Technically speaking:
Sega Channel adapters were actually cable modem interface cartridges that sort of resembled the 32X. Two different models were manufactured (one by Scientific Atlanta and the other by General Instrument), but had the same working characteristics and same amount of DRAM (32Mb). Unfortunately, this type of memory meant the game was erased when the power was switched off.
On the provider's side, a CD-ROM containing an entire month's content was recorded at Sega and handed over to the cable company in Denver, CO, where an uplink at a frequency of 1.4 GHz transmitted the signal to the Galaxy-7 satellite. From there, a downlink of 1.1 GHz delivered it from the satellite to local cable providers, and then to subscribers after passing through the modulators.
 

Sega Channel is still praised and fondly remembered by the few that had the rare opportunity to experience it, and there's nothing but compliments for it all around the internet.
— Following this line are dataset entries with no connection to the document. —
(** * Horse race simulation: the per-agent race model of [src/js/horse.js]

    The development embeds the simulation core of the [Horse] class
    (constructor ranges, [update], [handleRaceEvents],
    [updateRacePositioningFactors], [applyFinalLapBalancing], [reset],
    [finishRace]) and states the race invariants over it.

    Modelling conventions.
    - A JavaScript number is idealised as an exact rational ([Q]); rounding,
      [NaN] and the infinities are outside the model.  Lap counts and ranks,
      which the code only ever produces through [Math.floor], [findIndex]
      and [length], are integers ([Z]).
    - [Math.random()] is an oracle [rnd : nat -> Q] read through a cursor
      that advances by one per call, so the order of the draws is the
      order of the calls in the source.
    - [this.scene.horses] is the roster; [this] is a position in it, so the
      agent that is updated is the very object the ranking reads.
    - Sprites, labels and the console are presentation and are left out;
      [scene.horseFinished(this)] is recorded in a notification log. *)

From Stdlib Require Import QArith Qround Qabs Qminmax Qpower ZArith List Sorted Lia Lqa Bool String.
From stdpp Require Import base list.

Local Open Scope Q_scope.

(** ** Numbers *)

Module JS.

(** [Math.floor], on the rationals. *)
Definition floor (x : Q) : Z := Qfloor x.

(** Truncation toward zero, the rounding of the [%] operator. *)
Definition trunc (x : Q) : Z :=
  if Qlt_le_dec x 0 then Qceiling x else Qfloor x.

(** [a % b]: the remainder takes the sign of the dividend. *)
Definition rem (a b : Q) : Q := a - b * inject_Z (trunc (a / b)).

(** [a < b], [a > b], [a <= b], [a >= b] as decisions carrying their proof. *)
Definition lt (a b : Q) : {a < b} + {b <= a} := Qlt_le_dec a b.
Definition gt (a b : Q) : {b < a} + {a <= b} := Qlt_le_dec b a.
Definition le (a b : Q) : {a <= b} + {b < a} :=
  match Qlt_le_dec b a with left H => right H | right H => left H end.
Definition ge (a b : Q) : {b <= a} + {a < b} :=
  match Qlt_le_dec a b with left H => right H | right H => left H end.

(** Truthiness of a possibly missing number: [null], [undefined] and [0]
    are falsy. *)
Definition truthy (x : option Q) : bool :=
  match x with
  | Some t => negb (Qeq_bool t 0)
  | None => false
  end.

End JS.

(** ** Data model *)

(** One entry of [lapFactors]. *)
Record LapFactor := mkLapFactor {
  speedBoost : Q;
  staminaBoost : Q
}.

(** The values [currentEvent] takes besides [null]. *)
Inductive RaceEvent :=
| BurstOfSpeed
| SlightSlowdown
| ComebackEffort
| BriefFatigue.

(** The fields of a [Horse] that the simulation reads or writes. *)
Record Horse := mkHorse {
  lane : Z;
  name : string;
  baseSpeed : Q;
  stamina : Q;
  acceleration : Q;
  luckFactor : Q;
  currentSpeed : Q;
  distance : Q;
  currentLap : Z;
  finished : bool;
  finishTime : option Q;
  position : option Z;
  catchUpFactor : Q;
  leadHandicap : Q;
  nextEventTime : Q;
  eventDuration : Q;
  currentEvent : option RaceEvent;
  eventMultiplier : Q;
  momentum : Q;
  lapFactors : list LapFactor;
  laneOffset : Q;
  legMovement : Q
}.

(** What a horse reads from [this.scene], the roster apart. *)
Record Scene := mkScene {
  totalLaps : Z;
  trackLength : Q;
  totalRaceDistance : Q;
  trackWidth : Q;
  trackHeight : Q;
  numHorses : Z;
  raceInProgress : bool;
  raceStartTime : option Q
}.

(** Field assignments [this.f = v]. *)
Definition set_currentSpeed (v : Q) (h : Horse) : Horse :=
  mkHorse (lane h) (name h) (baseSpeed h) (stamina h) (acceleration h)
    (luckFactor h) v (distance h) (currentLap h) (finished h)
    (finishTime h) (position h) (catchUpFactor h) (leadHandicap h)
    (nextEventTime h) (eventDuration h) (currentEvent h) (eventMultiplier h)
    (momentum h) (lapFactors h) (laneOffset h) (legMovement h).

Definition set_distance (v : Q) (h : Horse) : Horse :=
  mkHorse (lane h) (name h) (baseSpeed h) (stamina h) (acceleration h)
    (luckFactor h) (currentSpeed h) v (currentLap h) (finished h)
    (finishTime h) (position h) (catchUpFactor h) (leadHandicap h)
    (nextEventTime h) (eventDuration h) (currentEvent h) (eventMultiplier h)
    (momentum h) (lapFactors h) (laneOffset h) (legMovement h).

Definition set_currentLap (v : Z) (h : Horse) : Horse :=
  mkHorse (lane h) (name h) (baseSpeed h) (stamina h) (acceleration h)
    (luckFactor h) (currentSpeed h) (distance h) v (finished h)
    (finishTime h) (position h) (catchUpFactor h) (leadHandicap h)
    (nextEventTime h) (eventDuration h) (currentEvent h) (eventMultiplier h)
    (momentum h) (lapFactors h) (laneOffset h) (legMovement h).

Definition set_finished (v : bool) (h : Horse) : Horse :=
  mkHorse (lane h) (name h) (baseSpeed h) (stamina h) (acceleration h)
    (luckFactor h) (currentSpeed h) (distance h) (currentLap h) v
    (finishTime h) (position h) (catchUpFactor h) (leadHandicap h)
    (nextEventTime h) (eventDuration h) (currentEvent h) (eventMultiplier h)
    (momentum h) (lapFactors h) (laneOffset h) (legMovement h).

Definition set_finishTime (v : option Q) (h : Horse) : Horse :=
  mkHorse (lane h) (name h) (baseSpeed h) (stamina h) (acceleration h)
    (luckFactor h) (currentSpeed h) (distance h) (currentLap h) (finished h)
    v (position h) (catchUpFactor h) (leadHandicap h)
    (nextEventTime h) (eventDuration h) (currentEvent h) (eventMultiplier h)
    (momentum h) (lapFactors h) (laneOffset h) (legMovement h).

Definition set_position (v : option Z) (h : Horse) : Horse :=
  mkHorse (lane h) (name h) (baseSpeed h) (stamina h) (acceleration h)
    (luckFactor h) (currentSpeed h) (distance h) (currentLap h) (finished h)
    (finishTime h) v (catchUpFactor h) (leadHandicap h)
    (nextEventTime h) (eventDuration h) (currentEvent h) (eventMultiplier h)
    (momentum h) (lapFactors h) (laneOffset h) (legMovement h).

Definition set_catchUpFactor (v : Q) (h : Horse) : Horse :=
  mkHorse (lane h) (name h) (baseSpeed h) (stamina h) (acceleration h)
    (luckFactor h) (currentSpeed h) (distance h) (currentLap h) (finished h)
    (finishTime h) (position h) v (leadHandicap h)
    (nextEventTime h) (eventDuration h) (currentEvent h) (eventMultiplier h)
    (momentum h) (lapFactors h) (laneOffset h) (legMovement h).

Definition set_leadHandicap (v : Q) (h : Horse) : Horse :=
  mkHorse (lane h) (name h) (baseSpeed h) (stamina h) (acceleration h)
    (luckFactor h) (currentSpeed h) (distance h) (currentLap h) (finished h)
    (finishTime h) (position h) (catchUpFactor h) v
    (nextEventTime h) (eventDuration h) (currentEvent h) (eventMultiplier h)
    (momentum h) (lapFactors h) (laneOffset h) (legMovement h).

Definition set_nextEventTime (v : Q) (h : Horse) : Horse :=
  mkHorse (lane h) (name h) (baseSpeed h) (stamina h) (acceleration h)
    (luckFactor h) (currentSpeed h) (distance h) (currentLap h) (finished h)
    (finishTime h) (position h) (catchUpFactor h) (leadHandicap h)
    v (eventDuration h) (currentEvent h) (eventMultiplier h)
    (momentum h) (lapFactors h) (laneOffset h) (legMovement h).

Definition set_eventDuration (v : Q) (h : Horse) : Horse :=
  mkHorse (lane h) (name h) (baseSpeed h) (stamina h) (acceleration h)
    (luckFactor h) (currentSpeed h) (distance h) (currentLap h) (finished h)
    (finishTime h) (position h) (catchUpFactor h) (leadHandicap h)
    (nextEventTime h) v (currentEvent h) (eventMultiplier h)
    (momentum h) (lapFactors h) (laneOffset h) (legMovement h).

Definition set_currentEvent (v : option RaceEvent) (h : Horse) : Horse :=
  mkHorse (lane h) (name h) (baseSpeed h) (stamina h) (acceleration h)
    (luckFactor h) (currentSpeed h) (distance h) (currentLap h) (finished h)
    (finishTime h) (position h) (catchUpFactor h) (leadHandicap h)
    (nextEventTime h) (eventDuration h) v (eventMultiplier h)
    (momentum h) (lapFactors h) (laneOffset h) (legMovement h).

Definition set_eventMultiplier (v : Q) (h : Horse) : Horse :=
  mkHorse (lane h) (name h) (baseSpeed h) (stamina h) (acceleration h)
    (luckFactor h) (currentSpeed h) (distance h) (currentLap h) (finished h)
    (finishTime h) (position h) (catchUpFactor h) (leadHandicap h)
    (nextEventTime h) (eventDuration h) (currentEvent h) v
    (momentum h) (lapFactors h) (laneOffset h) (legMovement h).

Definition set_momentum (v : Q) (h : Horse) : Horse :=
  mkHorse (lane h) (name h) (baseSpeed h) (stamina h) (acceleration h)
    (luckFactor h) (currentSpeed h) (distance h) (currentLap h) (finished h)
    (finishTime h) (position h) (catchUpFactor h) (leadHandicap h)
    (nextEventTime h) (eventDuration h) (currentEvent h) (eventMultiplier h)
    v (lapFactors h) (laneOffset h) (legMovement h).

Definition set_laneOffset (v : Q) (h : Horse) : Horse :=
  mkHorse (lane h) (name h) (baseSpeed h) (stamina h) (acceleration h)
    (luckFactor h) (currentSpeed h) (distance h) (currentLap h) (finished h)
    (finishTime h) (position h) (catchUpFactor h) (leadHandicap h)
    (nextEventTime h) (eventDuration h) (currentEvent h) (eventMultiplier h)
    (momentum h) (lapFactors h) v (legMovement h).

Definition set_legMovement (v : Q) (h : Horse) : Horse :=
  mkHorse (lane h) (name h) (baseSpeed h) (stamina h) (acceleration h)
    (luckFactor h) (currentSpeed h) (distance h) (currentLap h) (finished h)
    (finishTime h) (position h) (catchUpFactor h) (leadHandicap h)
    (nextEventTime h) (eventDuration h) (currentEvent h) (eventMultiplier h)
    (momentum h) (lapFactors h) (laneOffset h) v.

(** ** The state a method call runs in *)

(** [self] is [this]; [cursor] counts the draws taken from [Math.random]
    so far; [notified] lists the roster positions passed to
    [scene.horseFinished], oldest first. *)
Record St := mkSt {
  self : Horse;
  cursor : nat;
  notified : list nat
}.

Definition M (A : Type) : Type := St -> A * St.

Definition ret {A : Type} (a : A) : M A := fun s => (a, s).
(** [nextHours]. [locationTime.toISOString()], which is logged before the
    filter, throws on an invalid date. *)
Definition nextHours (now : Z) (localtime : option string) (hours : list HourlyWeather) :
    Result (list HourlyWeather) :=
  match hours with
  | [] => Returns []
  | _ :: _ =>
      let currentTime := locationTime now localtime in
      if negb (isFinite currentTime) then Throws (JsError "RangeError" "Invalid time value")
      else Returns (List.firstn 24 (List.filter (upcoming currentTime) hours))
  end.

End HourlyForecast.

(* ================================================================= *)
(** ** A host for running the model

    The built-ins on strings whose code units are below 256, and the
    calendar of a host whose time zone is UTC. *)

Module Utc.

(** White space and line terminators below 256. *)
Definition isSpace (c : ascii) : bool :=
  let n := Z.of_nat (nat_of_ascii c) in
  ((9 <=? n) && (n <=? 13)) || (n =? 32) || (n =? 160).

Fixpoint trimStart (s : string) : string :=
  match s with
  | String c s' => if isSpace c then trimStart s' else s
  | EmptyString => EmptyString
  end.

Fixpoint reverse (s acc : string) : string :=
  match s with
  | String c s' => reverse s' (String c acc)
  | EmptyString => acc
  end.

Definition trim (s : string) : string :=
  reverse (trimStart (reverse (trimStart s) "")) "".

Definition lowerChar (c : ascii) : ascii :=
  let n := Z.of_nat (nat_of_ascii c) in
  if ((65 <=? n) && (n <=? 90))
     || ((192 <=? n) && (n <=? 222) && negb (n =? 215))
  then ascii_of_nat (Z.to_nat (n + 32))
  else c.

Fixpoint toLowerCase (s : string) : string :=
  match s with
  | String c s' => String (lowerChar c) (toLowerCase s')
  | EmptyString => EmptyString
  end.

Definition hexDigit (n : Z) : ascii :=
  ascii_of_nat (Z.to_nat (if n <? 10 then 48 + n else 55 + n)).

(** [%XX] for one byte. *)
Definition percent (n : Z) : string :=
  String "%" (String (hexDigit (n / 16)) (String (hexDigit (n mod 16)) "")).
(** * ba._actor: the [Actor] base class

    A shallow embedding of [assets/src/ba_data/python/ba/_actor.py].

    The Python methods are state-and-exception computations over a [World]
    holding the objects the class touches: the actor instances, the
    activities they were created in and the engine nodes they wrap.  Calls
    made through [self] are resolved on the class of the instance, so the
    methods of [Actor] are written against a table of overrides. *)

From stdpp Require Import base option list strings gmap fin_maps.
Superior to the Super Famicom's Satellaview in regards to content (the ability to enjoy exclusive games never released in the U.S. definitely its strongest point), it definitely gave SNES owners a reason to be jealous about.

 

Sources:

Special thanks to Azuritereaction for letting me take screenshots of his Sega Channel VHS tapes (my apologies for the awful-looking images, I cleaned them up as much as I could) and sharing his experience for this article.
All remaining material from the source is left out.